From Derek Cole on 11th December 2002:
The following is a response to one of the 'consultation documents' on free care put out by Area Health Authorities who, after three and a half years, have decided that they should at least pretend to obey the law.
To pursue our campaign in your area, you should search for your city or county's 'Area Health Authority' and the write to the Chief Executive, enclosing what follows below and asking for an assurance that the Coughlan Judgement will be obeyed. You should copy it to your County/City Director of Social Services insisting the Council do not approve any unlawful criteria.
Derek Cole. 10thDec, 2002
Complaint about typical consultation document
Criterion One - Continuing NHS Health Care. (Definitions may vary in other areas)
Of the five definitions listed, only the last (although it was not part of the judgement regarding Ms Coughlan herself) has any lawful validity. The first three unlawfully make the intensity of the treatment the test, whereas in Coughlan the test is the condition of the patient, even if no treatment at all is possible. This view has been up held in the Dorset case.
The fourth definition is too narrow. Anybody terminally ill has clear 'health needs' and is 100% the responsibility of the NHS however long the final period maybe.
The phrase 'incidental or ancillary to the accommodation' was not part of the main Coughlan ruling. It was 'obiter dicta' by which the Court of Appeal modified slightly Mr Justice Hidden's ruling that Social services could provide no nursing at all. As at law, ALL tending the sick (the dictionary definition) is nursing the Court regarded this as slightly too tight. Dr Morgan conceded, and the Secretary of state did not disagree, that only things like washing and feeding are personal care. In cases of difficulty, Lord Woolf said the NHS must pay for everything.
I insist that you delete the unlawful criteria and substitute the Coughlan ruling, that the Health Acts say that everybody with 'Health Needs' and 'Disabilities' is entitled to free care, together with the outcome of the appeal to the Ombudsman in Dorset. You should list Lord Woolf's account of Ms Coughlan's condition together with the comment that refusing her free care would be 'far beyond' what the Health Acts permitted.
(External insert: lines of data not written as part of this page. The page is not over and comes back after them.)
(** * The AFFiNE socket.io data source: document sync and awareness bridge

    A shallow embedding of [createAffineDataSource] and
    [setupAffineAwareness] (the workspace data source built on
    socket.io-client and y-protocols/awareness), together with the event
    loop they run in: the socket's listener table and outgoing calls, the
    awareness replica's observers, pending acknowledgements, promises and
    the asynchronous base64 encodings that are still in flight.

    Two further parts follow the data source: the user resolver of the
    GraphQL server (module [UserResolver]) and the amendment of the
    source map urls in the build script of the desktop application
    (module [GenerateAssets]). *)

From Stdlib Require Import Strings.String Strings.Ascii Strings.Byte.
From Stdlib Require Import List NArith Bool Lia.
From stdpp Require Import base option list gmap strings.

Local Open Scope string_scope.
Local Open Scope list_scope.

(** ** Values that cross the adapter *)

(** A [Uint8Array]. *)
Definition bytes := list Byte.byte.

(** A JavaScript error value, kept by its message. *)
Definition JsError := string.

(** The [origin] argument of an awareness event is [unknown] in the
    source: either a string or some other value. *)
Inductive Origin :=
| OriginStr (s : string)
| OriginOther.

(** [origin === 'server'] *)
Definition is_server (o : Origin) : bool :=
  match o with
  | OriginStr s => String.eqb s "server"
  | OriginOther => false
  end.

(** [AwarenessChanges]: the keys in the order y-protocols builds them. *)
Record AwarenessChanges := {
  added : list N;
  updated : list N;
  removed : list N
}.

(** [Object.values(changes).reduce((res, cur) => [...res, ...cur])] *)
Definition changedClients (changes : AwarenessChanges) : list N :=
  fold_left (fun res cur => res ++ cur)
            [updated changes; removed changes] (added changes).

(** Payloads of the outgoing messages. *)
Inductive Payload :=
| PRoom (room : string)
| PDocLoad (workspaceId guid : string) (stateVector : option string)
| PClientUpdate (workspaceId guid update : string)
| PAwareness (workspaceId guid : option string) (awarenessUpdate : string).

(** Messages the server sends, one constructor per event listened to. *)
Inductive Inbound :=
| ServerUpdate (workspaceId guid update : string)
| ServerAwarenessBroadcast (workspaceId awarenessUpdate : string)
| NewClientAwarenessInit.

Definition event_of (m : Inbound) : string :=
  match m with
  | ServerUpdate _ _ _ => "server-update"
  | ServerAwarenessBroadcast _ _ => "server-awareness-broadcast"
  | NewClientAwarenessInit => "new-client-awareness-init"
  end.

(** The acknowledgement of a doc-load request: [Error | string | null]. *)
Inductive Ack :=
| AckError (e : JsError)
| AckString (s : string)
| AckNull.

(** What a promise of the adapter can be fulfilled with. *)
Inductive Value :=
| VFalse
| VBytes (b : bytes)
| VUndefined.

Inductive PromiseState :=
| Pending
| Fulfilled (v : Value)
| Rejected (e : JsError).

(** How a synchronous call into a listener ends. *)
Inductive Completion :=
| Normal
| Throws (e : JsError).

(** [queryDocState]'s [options]. *)
Record Options := { stateVector : option bytes }.

(** A [Doc], as far as the data source reads it. *)
Record Doc := { guid : string }.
You should clarify it by quoting the Dorset patient's condition which, after Appeal to the Ombudsman, entitled him to free care'. The Consultant's report of 12th February 1998 stated 'He appeared to be more confused and disorientated but there was an improvement in his behaviour. He is now much more tolerant of other people, more accepting of personal care so much that the female staff can manage him'. That is to say, he was a typical early stage Alzheimer patient needing personal care from 'female staff', not nurses. None the less, he was in a Nursing Home because of his Health Needs and under the Court of Appeal ruling the N.H.S. was legally obliged to pay all his Nursing Home fees.